Cambodia has shrugged off a report by Amnesty International faulting a three-year-old government war on illegal drugs for systematic human rights violations and a public health crisis, saying rights “need to be put aside” to fight the narcotics problem.
In Substance Abuses: The Human Cost of Cambodia's Anti-Drug Campaign, the London-based human rights watchdog says that the campaign has focused on detention and prosecution rather than protecting health.
In recent years, the entire region has been put to task as supplies of methamphetamine have resulted in dwindling prices and increased availability. It has surpassed heroin as the drug of choice across Southeast Asia.
The report, published Wednesday, documents how the Cambodian government has engaged in “arbitrary arrests and detention, wrongful convictions, torture and other ill-treatment,” in order to fight back against cheap meth.
Khieu Sopheak, a spokesman for Cambodia’s Ministry of Interior, rejected the AI report, telling Reuters news agency: “When it is an anti-drug campaign, there is never a respect for human rights."
"During the anti-drug campaign, human rights need be put aside, so it is clean," he said. He rejected the report’s evidence that police made arbitrary arrests or accepted bribes to let detainees avoid prison.
According to the report, the campaign was originally envisioned at its January 2017 start as a six-month crackdown, but was extended indefinitely. Since the beginning, at least 55,770 people have been arrested on suspicion of using or selling drugs, a large majority of whom are from poor and marginalized backgrounds.
The report was based on interviews conducted at the end of 2019, with 51 people who were arrested and detained in the crackdown, or their family members.
The accused are often treated as if they are guilty, a presumption they are almost unable to shake, the report said.
“They asked me how many times I sold drugs …. The police officer said if I didn’t confess, he would use the taser on me again,” Sreyneang, a 30-year-old Phnom Penh woman who was convicted of trafficking told AI. The report said this type of forced confession was common among those interviewed.
Sreyneang spent six months in pre-trial detention with her baby son in what the report said was inhumane conditions, and was convicted to 2.5 years for trafficking, an experience that interviewees said was “characteristic” of the anti-drug campaign.
In the case of every interviewee, the accused was convicted in unfair trials, was not offered bail as an alternative to pre-trial detention, and none were made aware of their rights, with only two provided free legal aid.
AI estimates that about 60 percent of Cambodia’s prison population are there on drug-related charges. Since the start of the campaign, the number of prisoners climbed by 78 percent, with the largest prison, called CC1, housing 9,500 inmates, about five times its capacity.
The overcrowding has made the country’s prisons a breeding ground for disease.
“If one person got a respiratory infection, within a few days everyone in the cell got it,” said Long, a former CC1 inmate.

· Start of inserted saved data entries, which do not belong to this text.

Lemma filter_nonempty_id parts :
  Forall (fun p => p <> []) parts -> List.filter nonempty parts = parts.
Proof.
  induction 1 as [|p ps Hp Hps IH]; simpl; [done|].
  destruct p; [done|]. simpl. by rewrite IH.
Qed.

Lemma filter_Forall {A} (P : A -> Prop) f (l : list A) :
  Forall P l -> Forall P (List.filter f l).
Proof.
  induction 1 as [|x l Hx Hl IH]; simpl; [constructor|].
  destruct (f x); [by constructor|done].
Qed.

End Pieces.

Section Collapse.

Implicit Types (c : N) (s p : pystr) (parts : list pystr).

Lemma collapse_parts (P : N -> Prop) s :
  Forall (fun c => is_separator c = false -> c <> underscore -> P c) s ->
  exists parts,
    collapse s = join [underscore] parts /\ Forall (part_of P) parts.
Proof.
  intros Hs. unfold collapse. rewrite replace_separators.
  eexists. split; [done|].
  set (Q c := is_separator c = false /\ (c <> underscore -> P c)).
  assert (Forall Q (List.map (fun c => if is_separator c then underscore else c) s))
    as Hsub.
  { apply List.Forall_map. eapply Forall_impl; [exact Hs|].
    intros c Hc. unfold Q. simpl. destruct (is_separator c) eqn:E; [done|].
    split; [done|]. by apply Hc. }
  apply (split_pieces underscore) in Hsub.
  pose proof (filter_nonempty_spec
    (split underscore
       (List.map (fun c => if is_separator c then underscore else c) s))) as Hne.
  apply (filter_Forall _ nonempty) in Hsub.
  revert Hne Hsub. generalize (List.filter nonempty (split underscore
    (List.map (fun c => if is_separator c then underscore else c) s))).
  intros parts Hne Hsub. induction Hne as [|p ps Hp Hps IH]; [constructor|].
  inversion Hsub as [|? ? Hq Hqs]; subst. constructor; [|by apply IH].
  split; [done|]. eapply Forall_impl; [exact Hq|].
  intros c [[Hsep HP] Hu]. split_and!; [done..|by apply HP].
Qed.
(** * bob: indicator pipeline, decision engine and backtest loop

    A shallow embedding of the JavaScript sources
      - [src/indicators/*.js] (SMA, EMA, RSI, ATR, Bollinger, MACD,
        Stochastic, ADX, support and resistance),
      - [src/patterns/candlePatterns.js],
      - [src/strategies/bob-is-awesome.js] ([analyze]),
      - [src/simulator.js] ([run]),
      - [src/utils/account.js],
      - [src/database.js] ([resampleCandles], and the rows and the
        transaction of [saveTrades]),
    together with the properties of the specification that concern them
    and further properties of the code.

    Numbers.  A JavaScript number is modelled by [num]: an exact rational
    ([Qc]) or one of the IEEE special values [PInf], [NInf], [NaN].  The
    special values follow IEEE-754 (so [0/0] is [NaN], [x/0] is an infinity,
    every comparison with [NaN] is false); binary64 rounding and the sign of
    zero are not modelled: arithmetic on finite values is exact.  A
    statement about the value of a sum, product or quotient is therefore a
    statement of exact arithmetic, and says so; the program's value can
    differ from it by rounding.  [Binary64] has the moving averages once
    more over binary64 floats, to evaluate the program's own arithmetic
    where rounding decides.

    Failure.  Reading a property of [undefined] (an array read out of range
    followed by [.close]) throws a [TypeError]; such code lives in the
    [result] monad. *)

From Stdlib Require Import ZArith QArith Qcanon Qround List String Bool Lia Lqa.
From Stdlib Require Floats.
Import ListNotations.

(* ===================================================================== *)
(** * JavaScript numbers *)
(* ===================================================================== *)

Module Num.

Inductive num : Type :=
| Fin (q : Qc)
| PInf
| NInf
| NaN.

Definition qz (z : Z) : Qc := Q2Qc (inject_Z z).
Definition qfrac (a : Z) (b : positive) : Qc := Q2Qc (a # b).

(** Integer and decimal literals. *)
Definition nZ (z : Z) : num := Fin (qz z).
Definition nQ (a : Z) (b : positive) : num := Fin (qfrac a b).

Definition q_ltb (a b : Qc) : bool :=
  match (a ?= b)%Qc with Lt => true | _ => false end.
Definition q_leb (a b : Qc) : bool :=
  match (a ?= b)%Qc with Gt => false | _ => true end.
Definition q_eqb (a b : Qc) : bool :=
  match (a ?= b)%Qc with Eq => true | _ => false end.

(** [-x] *)
Definition neg (x : num) : num :=
  match x with
  | Fin a => Fin (- a)%Qc
  | PInf => NInf
  | NInf => PInf
  | NaN => NaN
  end.

(** [x + y] *)
Definition add (x y : num) : num :=
  match x, y with
  | NaN, _ | _, NaN => NaN
  | Fin a, Fin b => Fin (a + b)%Qc
  | PInf, NInf | NInf, PInf => NaN
  | PInf, _ | _, PInf => PInf
  | NInf, _ | _, NInf => NInf
  end.

(** [x - y] *)
Definition sub (x y : num) : num := add x (neg y).

(** The sign of a rational: [Lt] negative, [Eq] zero, [Gt] positive. *)
Definition q_sign (a : Qc) : comparison := (a ?= qz 0)%Qc.

(** An infinity scaled by the sign of a finite factor ([0 * Infinity] is
    [NaN]). *)
Definition inf_times (pos : bool) (s : comparison) : num :=
  match s with
  | Eq => NaN
  | Gt => if pos then PInf else NInf
  | Lt => if pos then NInf else PInf
  end.

(** [x * y] *)
Definition mul (x y : num) : num :=
  match x, y with
  | NaN, _ | _, NaN => NaN
  | Fin a, Fin b => Fin (a * b)%Qc
  | Fin a, PInf | PInf, Fin a => inf_times true (q_sign a)
  | Fin a, NInf | NInf, Fin a => inf_times false (q_sign a)
  | PInf, PInf | NInf, NInf => PInf
  | PInf, NInf | NInf, PInf => NInf
  end.

(** [x / y].  A zero divisor is read as [+0]. *)
Definition div (x y : num) : num :=
  match x, y with
  | NaN, _ | _, NaN => NaN
  | Fin a, Fin b =>
      if q_eqb b (qz 0)
      then match q_sign a with Eq => NaN | Gt => PInf | Lt => NInf end
      else Fin (a / b)%Qc
  | Fin _, (PInf | NInf) => Fin (qz 0)
  | PInf, Fin b => if q_ltb b (qz 0) then NInf else PInf
  | NInf, Fin b => if q_ltb b (qz 0) then PInf else NInf
  | (PInf | NInf), (PInf | NInf) => NaN
  end.

(** [x < y] *)
Definition ltb (x y : num) : bool :=
  match x, y with
  | NaN, _ | _, NaN => false
  | Fin a, Fin b => q_ltb a b
  | NInf, (Fin _ | PInf) => true
  | Fin _, PInf => true
  | _, _ => false
  end.

(** [x <= y] *)
Definition leb (x y : num) : bool :=
  match x, y with
  | NaN, _ | _, NaN => false
  | Fin a, Fin b => q_leb a b
  | NInf, _ => true
  | _, PInf => true
  | _, _ => false
  end.

(** [x > y] and [x >= y] *)
Definition gtb (x y : num) : bool := ltb y x.
Definition geb (x y : num) : bool := leb y x.

(** [x === y] on numbers. *)
Definition eqb (x y : num) : bool :=
  match x, y with
  | Fin a, Fin b => q_eqb a b
  | PInf, PInf | NInf, NInf => true
  | _, _ => false
  end.

(** [Math.abs] *)
Definition abs (x : num) : num :=
  match x with
  | Fin a => if q_ltb a (qz 0) then Fin (- a)%Qc else Fin a
  | PInf | NInf => PInf
  | NaN => NaN
  end.

(** [Math.max(x, y)] and [Math.min(x, y)]: [NaN] if either argument is. *)
Definition max (x y : num) : num :=
  match x, y with
  | NaN, _ | _, NaN => NaN
  | _, _ => if ltb x y then y else x
  end.

Definition min (x y : num) : num :=
  match x, y with
  | NaN, _ | _, NaN => NaN
  | _, _ => if ltb y x then y else x
  end.

Definition max3 (x y z : num) : num := max (max x y) z.

(** Truthiness of a number: [0] and [NaN] are falsy. *)
Definition truthy (x : num) : bool :=
  match x with
  | Fin a => negb (q_eqb a (qz 0))
  | PInf | NInf => true
  | NaN => false
  end.

(** [x || d] *)
Definition or_else (x d : num) : num := if truthy x then x else d.

(** The nearest multiple of 1/100 of a non-negative rational, ties going
    to the larger one. *)
Definition round2 (a : Qc) : Qc :=
  Q2Qc (Qfloor (a * qfrac 100 1 + qfrac 1 2)%Qc # 100).

(** [parseFloat(x.toFixed(2))]: [toFixed] rounds the absolute value and
    puts the sign back. *)
Definition toFixed2 (x : num) : num :=
  match x with
  | Fin a => if q_ltb a (qz 0) then Fin (- round2 (- a))%Qc else Fin (round2 a)
  | _ => x
  end.

Definition is_finite (x : num) : bool :=
  match x with Fin _ => true | _ => false end.

Definition is_nan (x : num) : bool :=
  match x with NaN => true | _ => false end.

End Num.
Export Num.

Declare Scope num_scope.
Delimit Scope num_scope with num.
Bind Scope num_scope with num.
Infix "+" := add : num_scope.
Infix "-" := sub : num_scope.
Infix "*" := mul : num_scope.
Infix "/" := div : num_scope.
Infix "<?" := ltb : num_scope.
Infix "<=?" := leb : num_scope.
Infix ">?" := gtb : num_scope.
Infix ">=?" := geb : num_scope.
Infix "=?" := eqb : num_scope.

(* ===================================================================== *)
(** * Exceptions and loops *)
(* ===================================================================== *)

(** The outcome of a JavaScript call: a value, or a thrown exception. *)
Inductive result (A : Type) : Type :=
| Ok (a : A)
| TypeError
| DataError.
Arguments Ok {A} a.
Arguments TypeError {A}.
Arguments DataError {A}.

Definition bind {A B} (r : result A) (k : A -> result B) : result B :=
  match r with
  | Ok a => k a
  | TypeError => TypeError
  | DataError => DataError
  end.

Notation "x <- c ;; k" := (bind c (fun x => k))
  (at level 61, c at next level, right associativity).

(** [l[i]] followed by a property read: a [TypeError] out of range. *)
Definition get {A} (l : list A) (i : Z) : result A :=
  if (i <? 0)%Z then TypeError
  else match nth_error l (Z.to_nat i) with
       | Some a => Ok a
       | None => TypeError
       end.

(** [l[i]] alone: [undefined] ([None]) out of range. *)
Definition item {A} (l : list A) (i : Z) : option A :=
  if (i <? 0)%Z then None else nth_error l (Z.to_nat i).

Definition len {A} (l : list A) : Z := Z.of_nat (List.length l).

(** [l.slice(a, b)] for [0 <= a]. *)
Definition slice {A} (l : list A) (a b : Z) : list A :=
  firstn (Z.to_nat (b - a)) (skipn (Z.to_nat a) l).

(** [l.slice(0, -1)] *)
Definition slice_init {A} (l : list A) : list A := removelast l.

(** [l.slice(-k)] for [0 < k]. *)
Definition slice_last {A} (l : list A) (k : Z) : list A :=
  skipn (Z.to_nat (len l - k)) l.

(** [for (let i = a; ...; i++) body], run [n] times from [i]. *)
Fixpoint for_loop {S} (n : nat) (i : Z) (body : Z -> S -> result S) (s : S)
  : result S :=
  match n with
  | O => Ok s
  | Datatypes.S n' => s' <- body i s ;; for_loop n' (i + 1)%Z body s'
  end.

(** [for (let i = a; i < b; i++) body] *)
Definition for_range {S} (a b : Z) (body : Z -> S -> result S) (s : S)
  : result S :=
  for_loop (Z.to_nat (b - a)) a body s.

(** Number of a loop bound or period. *)
Definition ofZ (z : Z) : num := nZ z.

(* ===================================================================== *)
(** * Bars *)
(* ===================================================================== *)

(** One OHLCV bar as the price table stores it; prices are finite. *)
Record Candle : Type := mkCandle {
  time : Z;
  open : Qc;
  high : Qc;
  low : Qc;
  close : Qc;
  volume : Qc
}.

(** The moving averages read only [.close], and [calculateMACD] feeds
    [calculateEMA] objects [{ close: x }] that are not bars. *)
Class HasClose (A : Type) : Type := close_of : A -> num.

#[export] Instance Candle_HasClose : HasClose Candle :=
  fun c => Fin (close c).

Record CloseOnly : Type := mkCloseOnly { co_close : num }.
(** * Batch-Image-OCR: the batch processing engine of [batch_ocr.py]

    A shallow embedding of class [BatchOCR] ([__init__], [process_image],
    [process_batch], [save_to_json]) and the properties of its batch loop,
    its failure isolation, its progress reporting and its serialisation;
    then of the settings file of [config.py] and of the methods of
    [gui.py] that select files, run a batch and set the engine path.

    Python objects live in a store ([heap]); everything outside the
    interpreter (the file system, the Tesseract executable, the progress
    observer) is an environment [Env] acting on an abstract world [W].
    Every call that leaves the module is logged in a [trace], together
    with what it returned. *)

From Stdlib Require Import NArith Lia.
From stdpp Require Import base list strings.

Maly, a 40-year-old mother struggled to raise her daughter in her overcrowded cell in the CC2 prison.
“She wanted to move around, she wanted more space, she wanted to see the outside. She wanted freedom… She often got fever and flu. Because we had no space, my child normally slept on top of my body,” Maly said.
Those fortunate enough to not be sent to prison were forcibly sent to what the government calls rehabilitation centers, which the report described as having conditions worse than in the country’s prisons.
“Though these centers claim to treat people with drug dependence, in reality they operate as punitive and abusive detention centers, utterly lacking in medical facilities and properly trained staff. Rather than receiving evidence-based treatment, detainees are detained against their will and face systematic abuse,” the report said.
People formerly interned at the centers have alleged that they and their fellow inmates experienced torture, forced labor, sexual violence, and deaths in detention while there.
The report also stated that the decision on whether to send a detainee for rehab or to press criminal charges follows “no systematic pattern,” but several of the interviewees spoke of being asked to pay bribes to be sent to rehab instead of facing trial.
The overcrowding in both the prisons and the rehabilitation centers in the era of COVID-19 is potentially catastrophic.
AI pointed out how other governments reduced their prison populations in response to the global epidemic by releasing non-violent and at-risk prisoners or those detained sans adequate legal basis.
“In light of this public health emergency, it has never been more urgent for the Cambodian authorities to address the country’s detention overcrowding crisis,” AI said.
According to the report Cambodia did the exact opposite, with arrests increasing in the early part of 2020.
Amnesty International called on Cambodia to urgently review its approach to drugs, with a priority on healthcare and the abandonment of what it called “failed, abusive practices.” It also called for a permanent end to the drug detention centers, with those released afforded sufficient health and social services.
“Moreover, in order to fully protect the rights of people who use drugs and other affected communities, the authorities should move without delay towards the decriminalization of the use and possession of drugs for personal use,” said AI.
It recommended aid donors and other partners in Cambodia’s development to oppose the government’s approach to rehabilitation and criminalization, and provide technical and financial support to assist Cambodia if the government decides to reform its drug policies.